Required action: Scan the entries below and extract each line with the word "StaleRead" in it.

[The records]

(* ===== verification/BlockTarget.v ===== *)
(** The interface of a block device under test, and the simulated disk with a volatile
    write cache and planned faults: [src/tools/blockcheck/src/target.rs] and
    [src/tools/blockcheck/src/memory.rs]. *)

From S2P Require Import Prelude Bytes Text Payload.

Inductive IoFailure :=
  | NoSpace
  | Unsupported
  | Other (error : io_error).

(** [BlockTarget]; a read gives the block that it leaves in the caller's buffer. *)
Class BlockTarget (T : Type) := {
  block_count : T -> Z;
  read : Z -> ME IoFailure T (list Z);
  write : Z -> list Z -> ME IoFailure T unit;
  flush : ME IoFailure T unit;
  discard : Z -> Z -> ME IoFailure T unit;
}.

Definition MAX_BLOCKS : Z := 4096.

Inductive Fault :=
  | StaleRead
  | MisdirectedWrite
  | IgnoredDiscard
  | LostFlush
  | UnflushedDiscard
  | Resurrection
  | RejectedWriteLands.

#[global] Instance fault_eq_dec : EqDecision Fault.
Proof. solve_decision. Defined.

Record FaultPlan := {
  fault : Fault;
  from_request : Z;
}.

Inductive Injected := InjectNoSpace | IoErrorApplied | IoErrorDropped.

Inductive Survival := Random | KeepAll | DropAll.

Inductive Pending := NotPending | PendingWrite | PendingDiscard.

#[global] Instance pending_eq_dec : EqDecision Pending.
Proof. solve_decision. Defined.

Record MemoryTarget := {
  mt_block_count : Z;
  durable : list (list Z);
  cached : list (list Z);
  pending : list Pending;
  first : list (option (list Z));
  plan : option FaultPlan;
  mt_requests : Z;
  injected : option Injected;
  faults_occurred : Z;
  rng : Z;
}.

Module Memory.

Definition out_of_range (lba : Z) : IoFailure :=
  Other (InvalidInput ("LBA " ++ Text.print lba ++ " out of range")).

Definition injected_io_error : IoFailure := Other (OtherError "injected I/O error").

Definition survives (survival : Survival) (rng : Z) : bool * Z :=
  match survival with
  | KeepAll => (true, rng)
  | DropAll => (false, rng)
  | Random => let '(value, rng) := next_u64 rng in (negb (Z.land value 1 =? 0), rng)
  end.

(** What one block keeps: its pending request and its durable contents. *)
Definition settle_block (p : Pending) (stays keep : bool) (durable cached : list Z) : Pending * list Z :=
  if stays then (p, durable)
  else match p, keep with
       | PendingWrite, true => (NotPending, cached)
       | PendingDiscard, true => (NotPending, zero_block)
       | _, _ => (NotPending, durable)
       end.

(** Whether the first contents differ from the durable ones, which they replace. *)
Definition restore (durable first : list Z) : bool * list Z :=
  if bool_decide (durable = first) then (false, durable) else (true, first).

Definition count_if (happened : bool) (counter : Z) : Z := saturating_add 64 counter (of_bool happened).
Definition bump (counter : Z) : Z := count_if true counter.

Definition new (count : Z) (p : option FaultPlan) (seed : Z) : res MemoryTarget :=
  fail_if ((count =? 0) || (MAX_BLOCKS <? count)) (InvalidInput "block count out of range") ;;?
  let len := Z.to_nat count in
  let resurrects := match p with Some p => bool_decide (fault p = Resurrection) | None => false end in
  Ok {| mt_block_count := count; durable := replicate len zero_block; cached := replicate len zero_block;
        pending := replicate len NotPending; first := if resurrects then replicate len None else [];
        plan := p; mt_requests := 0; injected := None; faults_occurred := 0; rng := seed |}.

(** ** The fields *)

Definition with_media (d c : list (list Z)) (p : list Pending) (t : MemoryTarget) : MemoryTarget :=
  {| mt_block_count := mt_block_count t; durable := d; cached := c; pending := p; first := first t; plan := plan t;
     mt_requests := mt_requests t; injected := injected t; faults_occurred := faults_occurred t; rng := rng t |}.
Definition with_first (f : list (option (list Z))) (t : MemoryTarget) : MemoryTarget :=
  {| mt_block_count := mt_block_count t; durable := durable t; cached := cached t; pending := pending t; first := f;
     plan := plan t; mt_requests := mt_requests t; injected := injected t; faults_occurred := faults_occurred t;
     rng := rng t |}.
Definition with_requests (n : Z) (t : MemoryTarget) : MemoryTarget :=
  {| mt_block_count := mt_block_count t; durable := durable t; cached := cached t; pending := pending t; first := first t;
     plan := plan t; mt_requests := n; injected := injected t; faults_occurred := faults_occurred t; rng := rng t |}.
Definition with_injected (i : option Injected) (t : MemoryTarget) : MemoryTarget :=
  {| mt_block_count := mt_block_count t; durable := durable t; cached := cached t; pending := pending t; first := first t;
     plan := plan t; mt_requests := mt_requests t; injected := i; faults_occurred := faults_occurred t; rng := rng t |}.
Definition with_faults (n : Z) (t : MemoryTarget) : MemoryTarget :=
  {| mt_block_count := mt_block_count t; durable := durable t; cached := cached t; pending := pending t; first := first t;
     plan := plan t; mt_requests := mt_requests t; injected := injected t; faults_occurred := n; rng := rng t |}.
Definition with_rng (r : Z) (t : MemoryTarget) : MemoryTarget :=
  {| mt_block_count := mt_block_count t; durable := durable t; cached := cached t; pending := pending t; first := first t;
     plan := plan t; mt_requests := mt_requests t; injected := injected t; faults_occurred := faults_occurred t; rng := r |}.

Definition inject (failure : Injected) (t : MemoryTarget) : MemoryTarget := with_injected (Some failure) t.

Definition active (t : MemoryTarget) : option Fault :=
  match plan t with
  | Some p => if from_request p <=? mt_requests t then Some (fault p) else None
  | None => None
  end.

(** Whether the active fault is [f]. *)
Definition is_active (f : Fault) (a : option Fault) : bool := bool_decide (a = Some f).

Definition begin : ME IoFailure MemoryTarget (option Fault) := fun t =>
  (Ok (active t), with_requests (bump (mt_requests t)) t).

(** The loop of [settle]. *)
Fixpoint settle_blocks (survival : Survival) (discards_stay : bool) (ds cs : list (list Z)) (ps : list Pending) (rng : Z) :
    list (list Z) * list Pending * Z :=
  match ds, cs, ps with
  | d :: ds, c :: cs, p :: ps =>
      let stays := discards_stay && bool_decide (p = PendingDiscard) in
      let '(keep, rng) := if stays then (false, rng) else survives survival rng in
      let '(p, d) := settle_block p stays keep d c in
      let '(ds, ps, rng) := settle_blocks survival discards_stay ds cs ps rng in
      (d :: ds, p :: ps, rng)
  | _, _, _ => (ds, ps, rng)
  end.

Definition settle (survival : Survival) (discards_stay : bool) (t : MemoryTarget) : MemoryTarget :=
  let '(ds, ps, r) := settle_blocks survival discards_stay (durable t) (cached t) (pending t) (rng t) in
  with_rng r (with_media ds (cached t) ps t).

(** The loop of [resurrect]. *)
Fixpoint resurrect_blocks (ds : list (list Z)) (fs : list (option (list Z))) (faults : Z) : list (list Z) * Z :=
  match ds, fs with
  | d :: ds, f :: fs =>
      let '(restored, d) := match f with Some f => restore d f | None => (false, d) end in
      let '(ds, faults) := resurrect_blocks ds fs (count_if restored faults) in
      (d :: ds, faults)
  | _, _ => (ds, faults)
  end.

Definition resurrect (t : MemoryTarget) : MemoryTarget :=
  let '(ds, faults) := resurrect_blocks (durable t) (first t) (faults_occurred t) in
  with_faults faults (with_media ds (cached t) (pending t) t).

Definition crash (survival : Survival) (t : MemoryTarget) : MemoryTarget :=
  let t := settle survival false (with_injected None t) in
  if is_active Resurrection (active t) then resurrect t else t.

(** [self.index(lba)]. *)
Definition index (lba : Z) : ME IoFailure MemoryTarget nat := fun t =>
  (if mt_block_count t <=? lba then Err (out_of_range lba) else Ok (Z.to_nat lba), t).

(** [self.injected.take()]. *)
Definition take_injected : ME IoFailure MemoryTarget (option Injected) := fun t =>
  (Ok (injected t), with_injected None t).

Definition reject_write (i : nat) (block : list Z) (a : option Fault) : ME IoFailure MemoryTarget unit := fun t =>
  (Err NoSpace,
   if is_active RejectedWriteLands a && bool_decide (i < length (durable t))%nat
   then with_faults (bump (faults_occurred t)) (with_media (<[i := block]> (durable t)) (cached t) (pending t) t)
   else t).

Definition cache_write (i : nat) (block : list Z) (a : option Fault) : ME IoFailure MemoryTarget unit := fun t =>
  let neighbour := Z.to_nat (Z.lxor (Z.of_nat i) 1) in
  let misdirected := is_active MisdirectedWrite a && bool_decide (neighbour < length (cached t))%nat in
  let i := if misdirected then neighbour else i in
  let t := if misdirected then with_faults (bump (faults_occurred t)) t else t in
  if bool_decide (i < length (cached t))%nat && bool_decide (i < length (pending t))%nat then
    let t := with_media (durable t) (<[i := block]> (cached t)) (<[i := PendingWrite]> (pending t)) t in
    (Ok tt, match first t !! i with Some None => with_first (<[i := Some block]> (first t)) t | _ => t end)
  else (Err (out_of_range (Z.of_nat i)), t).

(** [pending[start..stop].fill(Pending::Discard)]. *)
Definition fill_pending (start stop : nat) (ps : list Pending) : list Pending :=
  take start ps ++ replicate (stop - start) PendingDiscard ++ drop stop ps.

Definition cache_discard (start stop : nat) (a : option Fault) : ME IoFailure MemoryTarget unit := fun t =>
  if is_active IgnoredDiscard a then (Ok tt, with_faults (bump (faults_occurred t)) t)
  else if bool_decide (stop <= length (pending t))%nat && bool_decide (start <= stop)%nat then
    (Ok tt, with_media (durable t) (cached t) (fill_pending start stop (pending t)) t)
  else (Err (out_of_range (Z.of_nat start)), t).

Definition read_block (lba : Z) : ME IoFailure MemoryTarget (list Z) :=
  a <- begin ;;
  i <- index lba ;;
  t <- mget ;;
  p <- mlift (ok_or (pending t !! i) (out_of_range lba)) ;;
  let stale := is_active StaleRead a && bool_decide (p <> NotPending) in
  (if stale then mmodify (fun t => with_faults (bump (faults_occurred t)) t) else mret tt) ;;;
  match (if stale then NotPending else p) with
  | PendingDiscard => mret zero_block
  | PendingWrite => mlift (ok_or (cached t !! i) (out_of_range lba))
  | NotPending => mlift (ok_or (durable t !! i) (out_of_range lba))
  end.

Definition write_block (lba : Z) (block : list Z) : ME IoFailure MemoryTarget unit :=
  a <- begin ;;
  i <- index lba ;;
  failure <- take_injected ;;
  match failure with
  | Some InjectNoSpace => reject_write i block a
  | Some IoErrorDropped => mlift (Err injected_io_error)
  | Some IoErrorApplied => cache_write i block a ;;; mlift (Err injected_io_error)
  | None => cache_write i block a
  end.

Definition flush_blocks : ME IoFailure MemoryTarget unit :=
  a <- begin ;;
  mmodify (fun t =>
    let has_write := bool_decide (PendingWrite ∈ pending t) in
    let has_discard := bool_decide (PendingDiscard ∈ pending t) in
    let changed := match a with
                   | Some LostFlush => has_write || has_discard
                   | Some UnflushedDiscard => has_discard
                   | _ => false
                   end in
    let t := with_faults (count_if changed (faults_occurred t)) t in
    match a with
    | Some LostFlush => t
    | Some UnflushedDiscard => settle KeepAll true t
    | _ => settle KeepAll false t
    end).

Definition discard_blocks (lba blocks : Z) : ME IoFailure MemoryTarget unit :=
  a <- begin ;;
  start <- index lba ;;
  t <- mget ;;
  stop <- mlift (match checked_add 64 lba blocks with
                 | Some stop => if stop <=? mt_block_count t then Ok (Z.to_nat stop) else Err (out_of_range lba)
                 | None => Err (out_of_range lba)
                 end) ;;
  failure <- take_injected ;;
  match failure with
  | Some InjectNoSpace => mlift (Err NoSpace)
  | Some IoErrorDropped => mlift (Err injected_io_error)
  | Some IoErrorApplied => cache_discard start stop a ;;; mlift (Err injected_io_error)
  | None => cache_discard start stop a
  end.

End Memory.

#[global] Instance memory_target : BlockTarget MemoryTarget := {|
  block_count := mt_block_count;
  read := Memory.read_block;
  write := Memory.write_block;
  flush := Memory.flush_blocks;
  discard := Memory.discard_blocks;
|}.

[/The records]
[The records]

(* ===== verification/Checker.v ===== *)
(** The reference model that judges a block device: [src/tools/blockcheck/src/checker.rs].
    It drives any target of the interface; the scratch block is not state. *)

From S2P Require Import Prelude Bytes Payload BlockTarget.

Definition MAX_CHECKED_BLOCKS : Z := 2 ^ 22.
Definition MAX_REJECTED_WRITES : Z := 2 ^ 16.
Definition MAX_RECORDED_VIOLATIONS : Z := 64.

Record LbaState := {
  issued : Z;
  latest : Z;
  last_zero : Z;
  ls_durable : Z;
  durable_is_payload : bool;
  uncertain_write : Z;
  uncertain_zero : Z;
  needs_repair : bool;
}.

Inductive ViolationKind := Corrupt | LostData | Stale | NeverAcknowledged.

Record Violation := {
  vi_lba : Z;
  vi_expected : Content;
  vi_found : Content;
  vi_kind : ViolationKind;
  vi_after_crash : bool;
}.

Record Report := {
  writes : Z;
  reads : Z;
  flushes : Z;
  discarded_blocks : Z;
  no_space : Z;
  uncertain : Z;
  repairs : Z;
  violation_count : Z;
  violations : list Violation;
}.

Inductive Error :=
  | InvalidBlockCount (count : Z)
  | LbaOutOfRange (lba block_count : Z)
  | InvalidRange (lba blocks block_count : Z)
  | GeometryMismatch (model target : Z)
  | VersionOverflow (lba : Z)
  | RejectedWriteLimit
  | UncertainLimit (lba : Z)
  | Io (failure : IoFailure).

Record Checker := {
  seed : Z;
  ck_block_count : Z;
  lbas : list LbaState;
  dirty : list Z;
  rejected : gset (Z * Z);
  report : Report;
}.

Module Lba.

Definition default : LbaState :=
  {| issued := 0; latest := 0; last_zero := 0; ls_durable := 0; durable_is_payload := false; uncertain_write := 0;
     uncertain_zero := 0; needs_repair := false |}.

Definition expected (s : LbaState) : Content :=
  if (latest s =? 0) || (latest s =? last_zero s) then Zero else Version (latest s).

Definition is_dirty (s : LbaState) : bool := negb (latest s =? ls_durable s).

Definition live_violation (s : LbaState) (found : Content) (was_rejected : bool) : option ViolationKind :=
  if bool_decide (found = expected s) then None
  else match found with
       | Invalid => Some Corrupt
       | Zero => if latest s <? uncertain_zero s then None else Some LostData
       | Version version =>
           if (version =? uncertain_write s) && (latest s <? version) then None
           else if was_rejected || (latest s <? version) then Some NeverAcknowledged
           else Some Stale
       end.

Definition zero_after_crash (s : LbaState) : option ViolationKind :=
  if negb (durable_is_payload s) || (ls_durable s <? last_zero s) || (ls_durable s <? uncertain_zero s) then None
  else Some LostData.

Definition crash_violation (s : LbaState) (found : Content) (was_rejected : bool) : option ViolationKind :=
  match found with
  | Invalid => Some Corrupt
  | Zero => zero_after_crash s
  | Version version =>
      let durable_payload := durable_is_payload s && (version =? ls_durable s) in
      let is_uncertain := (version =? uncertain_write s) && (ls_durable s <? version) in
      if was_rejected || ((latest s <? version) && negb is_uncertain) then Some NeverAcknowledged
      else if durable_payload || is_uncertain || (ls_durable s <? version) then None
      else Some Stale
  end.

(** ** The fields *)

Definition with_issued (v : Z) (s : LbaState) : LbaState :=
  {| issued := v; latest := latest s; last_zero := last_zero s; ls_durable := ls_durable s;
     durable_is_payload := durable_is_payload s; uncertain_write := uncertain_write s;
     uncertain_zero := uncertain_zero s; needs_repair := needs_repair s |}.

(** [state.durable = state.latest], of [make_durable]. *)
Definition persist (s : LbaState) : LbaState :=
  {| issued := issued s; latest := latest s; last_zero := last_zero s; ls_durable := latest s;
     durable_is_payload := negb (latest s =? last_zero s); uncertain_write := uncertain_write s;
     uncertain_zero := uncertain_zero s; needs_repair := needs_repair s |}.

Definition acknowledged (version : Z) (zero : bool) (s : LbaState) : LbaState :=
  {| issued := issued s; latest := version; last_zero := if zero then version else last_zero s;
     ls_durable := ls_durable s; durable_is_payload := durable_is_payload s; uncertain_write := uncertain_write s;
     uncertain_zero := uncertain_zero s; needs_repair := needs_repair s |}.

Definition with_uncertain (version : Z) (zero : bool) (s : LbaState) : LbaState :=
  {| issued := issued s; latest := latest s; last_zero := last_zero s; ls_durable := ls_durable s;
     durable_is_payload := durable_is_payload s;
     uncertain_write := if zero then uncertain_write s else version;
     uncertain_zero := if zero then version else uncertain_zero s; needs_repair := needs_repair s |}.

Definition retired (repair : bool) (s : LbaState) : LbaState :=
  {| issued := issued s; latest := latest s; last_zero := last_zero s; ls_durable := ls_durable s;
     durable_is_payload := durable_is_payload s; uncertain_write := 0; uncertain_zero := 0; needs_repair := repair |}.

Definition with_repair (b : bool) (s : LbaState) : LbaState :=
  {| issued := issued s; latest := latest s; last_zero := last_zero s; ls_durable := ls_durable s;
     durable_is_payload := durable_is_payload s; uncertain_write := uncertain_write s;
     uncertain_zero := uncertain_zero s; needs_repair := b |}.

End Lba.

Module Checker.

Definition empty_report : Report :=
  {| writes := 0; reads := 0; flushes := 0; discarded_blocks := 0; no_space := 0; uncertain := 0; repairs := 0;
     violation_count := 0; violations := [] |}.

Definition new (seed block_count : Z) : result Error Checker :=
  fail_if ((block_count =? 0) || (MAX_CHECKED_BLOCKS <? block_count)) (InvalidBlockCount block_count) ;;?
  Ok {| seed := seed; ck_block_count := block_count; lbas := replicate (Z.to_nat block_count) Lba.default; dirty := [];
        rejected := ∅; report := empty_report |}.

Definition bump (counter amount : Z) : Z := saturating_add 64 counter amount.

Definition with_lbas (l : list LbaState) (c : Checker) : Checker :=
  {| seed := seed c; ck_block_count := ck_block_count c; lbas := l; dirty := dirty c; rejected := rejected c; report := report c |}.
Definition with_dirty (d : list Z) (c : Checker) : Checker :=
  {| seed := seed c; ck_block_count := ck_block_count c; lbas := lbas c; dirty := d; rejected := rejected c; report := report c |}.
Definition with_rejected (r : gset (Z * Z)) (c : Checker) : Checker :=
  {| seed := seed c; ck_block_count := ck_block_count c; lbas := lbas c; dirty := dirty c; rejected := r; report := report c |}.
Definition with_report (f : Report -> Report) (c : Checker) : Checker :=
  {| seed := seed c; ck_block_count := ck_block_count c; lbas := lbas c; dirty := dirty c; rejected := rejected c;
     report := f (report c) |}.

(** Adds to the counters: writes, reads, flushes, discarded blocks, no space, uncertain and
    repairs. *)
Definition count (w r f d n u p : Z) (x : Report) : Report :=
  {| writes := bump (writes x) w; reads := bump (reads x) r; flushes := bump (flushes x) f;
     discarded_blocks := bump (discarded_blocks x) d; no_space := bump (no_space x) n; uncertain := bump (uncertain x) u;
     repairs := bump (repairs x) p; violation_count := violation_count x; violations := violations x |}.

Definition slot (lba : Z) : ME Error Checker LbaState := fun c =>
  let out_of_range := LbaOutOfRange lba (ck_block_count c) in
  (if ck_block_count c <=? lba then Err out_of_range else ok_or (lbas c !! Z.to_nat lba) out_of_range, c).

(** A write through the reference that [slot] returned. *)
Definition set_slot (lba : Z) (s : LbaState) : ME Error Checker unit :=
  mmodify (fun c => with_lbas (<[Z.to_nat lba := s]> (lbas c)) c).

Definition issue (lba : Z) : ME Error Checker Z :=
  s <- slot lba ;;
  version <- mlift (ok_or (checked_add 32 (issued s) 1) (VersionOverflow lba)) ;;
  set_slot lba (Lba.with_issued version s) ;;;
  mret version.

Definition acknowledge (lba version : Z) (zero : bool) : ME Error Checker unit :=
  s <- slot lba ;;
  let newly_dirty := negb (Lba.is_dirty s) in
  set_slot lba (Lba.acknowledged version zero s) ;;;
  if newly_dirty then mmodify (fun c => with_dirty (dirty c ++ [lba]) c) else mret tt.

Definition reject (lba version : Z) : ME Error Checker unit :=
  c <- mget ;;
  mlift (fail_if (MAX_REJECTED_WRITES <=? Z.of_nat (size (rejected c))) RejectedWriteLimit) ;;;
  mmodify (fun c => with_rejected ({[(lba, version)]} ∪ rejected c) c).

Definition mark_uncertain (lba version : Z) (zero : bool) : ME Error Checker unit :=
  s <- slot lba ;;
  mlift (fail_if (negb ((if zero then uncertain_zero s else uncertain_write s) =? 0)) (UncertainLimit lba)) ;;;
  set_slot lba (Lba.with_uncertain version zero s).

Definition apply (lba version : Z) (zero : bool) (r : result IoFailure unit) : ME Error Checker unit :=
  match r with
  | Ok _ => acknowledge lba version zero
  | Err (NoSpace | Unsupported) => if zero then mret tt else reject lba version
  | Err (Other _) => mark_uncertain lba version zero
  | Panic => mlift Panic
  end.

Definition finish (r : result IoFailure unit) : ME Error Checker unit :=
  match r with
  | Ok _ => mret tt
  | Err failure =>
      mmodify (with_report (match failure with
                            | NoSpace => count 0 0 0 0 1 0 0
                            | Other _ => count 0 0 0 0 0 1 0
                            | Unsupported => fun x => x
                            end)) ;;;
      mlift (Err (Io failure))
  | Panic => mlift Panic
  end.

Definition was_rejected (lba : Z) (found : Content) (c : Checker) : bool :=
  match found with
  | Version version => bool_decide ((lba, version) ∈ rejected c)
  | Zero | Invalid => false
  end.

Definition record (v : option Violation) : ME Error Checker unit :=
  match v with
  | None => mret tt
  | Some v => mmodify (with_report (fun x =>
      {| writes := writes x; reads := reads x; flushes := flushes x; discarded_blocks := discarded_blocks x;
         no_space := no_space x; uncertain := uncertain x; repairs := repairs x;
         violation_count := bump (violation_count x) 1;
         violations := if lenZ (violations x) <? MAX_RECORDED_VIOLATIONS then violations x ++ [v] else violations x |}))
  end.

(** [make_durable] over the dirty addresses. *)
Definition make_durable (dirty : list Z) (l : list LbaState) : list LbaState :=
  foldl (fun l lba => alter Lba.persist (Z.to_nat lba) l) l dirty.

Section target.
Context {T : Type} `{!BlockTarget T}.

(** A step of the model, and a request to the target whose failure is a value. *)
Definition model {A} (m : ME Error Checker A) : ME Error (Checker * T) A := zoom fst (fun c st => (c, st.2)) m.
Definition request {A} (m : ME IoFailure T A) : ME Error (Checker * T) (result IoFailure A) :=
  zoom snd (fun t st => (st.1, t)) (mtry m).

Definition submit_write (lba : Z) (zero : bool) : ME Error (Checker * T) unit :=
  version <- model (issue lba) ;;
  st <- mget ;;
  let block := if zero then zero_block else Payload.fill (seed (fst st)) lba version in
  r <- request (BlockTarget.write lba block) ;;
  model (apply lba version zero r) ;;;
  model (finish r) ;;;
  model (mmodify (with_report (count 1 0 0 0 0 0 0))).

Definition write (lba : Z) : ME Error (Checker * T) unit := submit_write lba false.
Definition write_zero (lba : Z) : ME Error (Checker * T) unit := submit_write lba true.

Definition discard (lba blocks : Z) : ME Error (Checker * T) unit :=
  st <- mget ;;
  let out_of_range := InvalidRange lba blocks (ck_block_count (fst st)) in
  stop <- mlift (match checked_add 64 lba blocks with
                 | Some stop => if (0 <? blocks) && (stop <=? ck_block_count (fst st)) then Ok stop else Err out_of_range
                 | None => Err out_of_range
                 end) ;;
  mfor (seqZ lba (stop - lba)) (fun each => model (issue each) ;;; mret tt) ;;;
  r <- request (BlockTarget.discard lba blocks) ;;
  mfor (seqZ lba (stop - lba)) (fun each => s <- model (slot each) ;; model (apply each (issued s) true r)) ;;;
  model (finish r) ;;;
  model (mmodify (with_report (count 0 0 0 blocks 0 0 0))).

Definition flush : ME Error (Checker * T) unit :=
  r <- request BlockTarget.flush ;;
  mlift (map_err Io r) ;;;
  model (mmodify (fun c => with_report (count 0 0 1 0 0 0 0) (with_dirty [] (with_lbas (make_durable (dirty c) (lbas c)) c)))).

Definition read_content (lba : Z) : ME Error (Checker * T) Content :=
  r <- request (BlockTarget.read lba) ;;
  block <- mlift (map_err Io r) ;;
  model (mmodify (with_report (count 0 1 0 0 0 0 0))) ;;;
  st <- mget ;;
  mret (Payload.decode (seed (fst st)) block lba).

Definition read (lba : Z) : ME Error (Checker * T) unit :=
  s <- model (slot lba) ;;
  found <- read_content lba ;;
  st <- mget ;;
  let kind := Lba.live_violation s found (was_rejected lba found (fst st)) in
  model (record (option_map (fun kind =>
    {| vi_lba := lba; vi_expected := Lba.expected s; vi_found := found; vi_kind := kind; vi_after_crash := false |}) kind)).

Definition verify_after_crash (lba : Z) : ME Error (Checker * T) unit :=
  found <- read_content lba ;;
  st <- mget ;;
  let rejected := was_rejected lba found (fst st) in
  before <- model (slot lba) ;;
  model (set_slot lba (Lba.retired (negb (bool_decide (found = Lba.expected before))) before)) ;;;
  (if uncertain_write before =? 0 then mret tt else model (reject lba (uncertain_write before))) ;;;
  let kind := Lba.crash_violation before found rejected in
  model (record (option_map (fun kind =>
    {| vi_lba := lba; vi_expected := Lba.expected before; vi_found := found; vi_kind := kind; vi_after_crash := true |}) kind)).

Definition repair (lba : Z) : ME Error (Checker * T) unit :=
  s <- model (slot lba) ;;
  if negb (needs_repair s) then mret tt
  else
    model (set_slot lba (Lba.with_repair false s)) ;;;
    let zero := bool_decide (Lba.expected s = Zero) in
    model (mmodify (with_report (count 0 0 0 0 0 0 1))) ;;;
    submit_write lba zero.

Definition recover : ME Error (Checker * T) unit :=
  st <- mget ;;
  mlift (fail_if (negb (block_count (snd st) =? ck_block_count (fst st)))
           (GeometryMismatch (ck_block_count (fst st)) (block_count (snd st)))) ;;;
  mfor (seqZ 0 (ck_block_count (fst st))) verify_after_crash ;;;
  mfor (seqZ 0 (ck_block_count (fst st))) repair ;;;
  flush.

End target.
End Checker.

[/The records]

Answer box:
  | StaleRead
  let stale := is_active StaleRead a && bool_decide (p <> NotPending) in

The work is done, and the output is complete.